Figure 2. Analysis of microdeletion causing PWS and expression studies.

(a) A high-resolution oligonucleotide array-CGH plot is shown with loss of a segment in 15q11.2 from position ∼22,835,000 bp to ∼23,010,100 bp (red arrows). (b) A schematic physical map of the 15q11–q13 genomic interval is shown, highlighting the deleted segment with respect to SNRPN, UBE3A and snoRNAs within the interval. (c) Sequencing of a ∼2.6-kb PCR fragment across the breakpoint revealing a deletion of 174,584 bp with an 8 bp insertion at the breakpoint. (d) Methylation analysis by DNA blot hybridization to rule out large deletion, uniparental disomy or imprinting abnormalities.
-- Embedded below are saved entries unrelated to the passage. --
(* ===== verification/PortMap.v ===== *)
(** * Port mapping

    [golib/nat]: a port of the router is opened with UPnP (upnp.go), and when
    that fails with NAT-PMP or PCP (pmp.go).

    The local network is the class [Lan]: UDP exchanges with a gateway, the
    SSDP search, device descriptions and the operations of an internet gateway
    device, which goupnp provides.  The program's own state is the list of
    active leases and the goroutines that renew them; the calls to gateways
    that succeeded are recorded, so that the theorems can speak of them. *)

From S2P Require Import Prelude IO GoStr Sdp Nat.
Import Sdp.

Open Scope Z_scope.

(** ** The local network *)

Record gw_conn := mkGwConn { gc_id : nat; gc_local : IP; gc_remote : UDPAddr }.

Class Lan (E : Type) := {
  Client : Type;                    (* a WANIPConnection or WANPPPConnection *)
  Root : Type;                      (* a device description *)
  (* the local address of a socket connected to 8.8.8.8:80 *)
  lan_LocalIP : Prog E IP;
  (* [DialUDP], [Write] and [Read] into a buffer of the given size *)
  lan_DialUDP : UDPAddr -> Prog E gw_conn;
  lan_Write : gw_conn -> bytes -> Prog E unit;
  lan_Read : gw_conn -> nat -> Prog E bytes;
  (* [DialTimeout("tcp", ...)], closed at once *)
  lan_TcpOpen : string -> Prog E unit;
  lan_HTTPUClient : string -> Prog E unit;
  (* the locations in the responses to a search with a time-out; [None] for a
     response without one *)
  lan_RawSearch : Z -> string -> Prog E (list (option string));
  lan_DeviceByURL : string -> Prog E Root;
  lan_WANIPConnection2 : Root -> string -> res goerr (list Client);
  lan_WANIPConnection1 : Root -> string -> res goerr (list Client);
  lan_WANPPPConnection1 : Root -> string -> res goerr (list Client);
  igd_GetExternalIPAddress : Client -> Prog E string;
  (* client, external port, protocol, internal port, internal client, lease *)
  igd_AddPortMapping : Client -> Z -> string -> Z -> string -> Z -> Prog E unit;
  igd_DeletePortMapping : Client -> Z -> string -> Prog E unit
}.

(** [getLocalIP] of util.go. *)
Definition getLocalIP `{Lan E} : Prog E string :=
  let* ip := nwrap "dial for local IP" lan_LocalIP in
  if IsLoopback ip || bool_decide (To4 ip = None) then nfail (EMsg "no local IP found" [])
  else nret (IP_String ip).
Probe corresponding to SNRPN exon 1 was used for hybridization, and a normal methylation pattern was seen. Lane 1, large deletion AS; 2, large deletion PWS; 3, normal control; 4, affected individual. M, methylated maternal allele; UM, unmethylated paternal allele. (e) Expression analysis was carried out using RT-PCR of lymphoblast RNA for SNRPN, snoRNA HBII-85, ESTs AK094315 and AB061718, and UBE3A (size of PCR products is in parentheses). GAPDH was used as internal RT-PCR control. RT+, with reverse transcriptase; RT−, without reverse transcriptase. Affected individual shows lack of HBII-85 transcript in RT+ lane with presence of transcripts for all other loci tested. Lane 1, normal control; 2, large deletion AS; 3, large deletion PWS; 4, affected individual.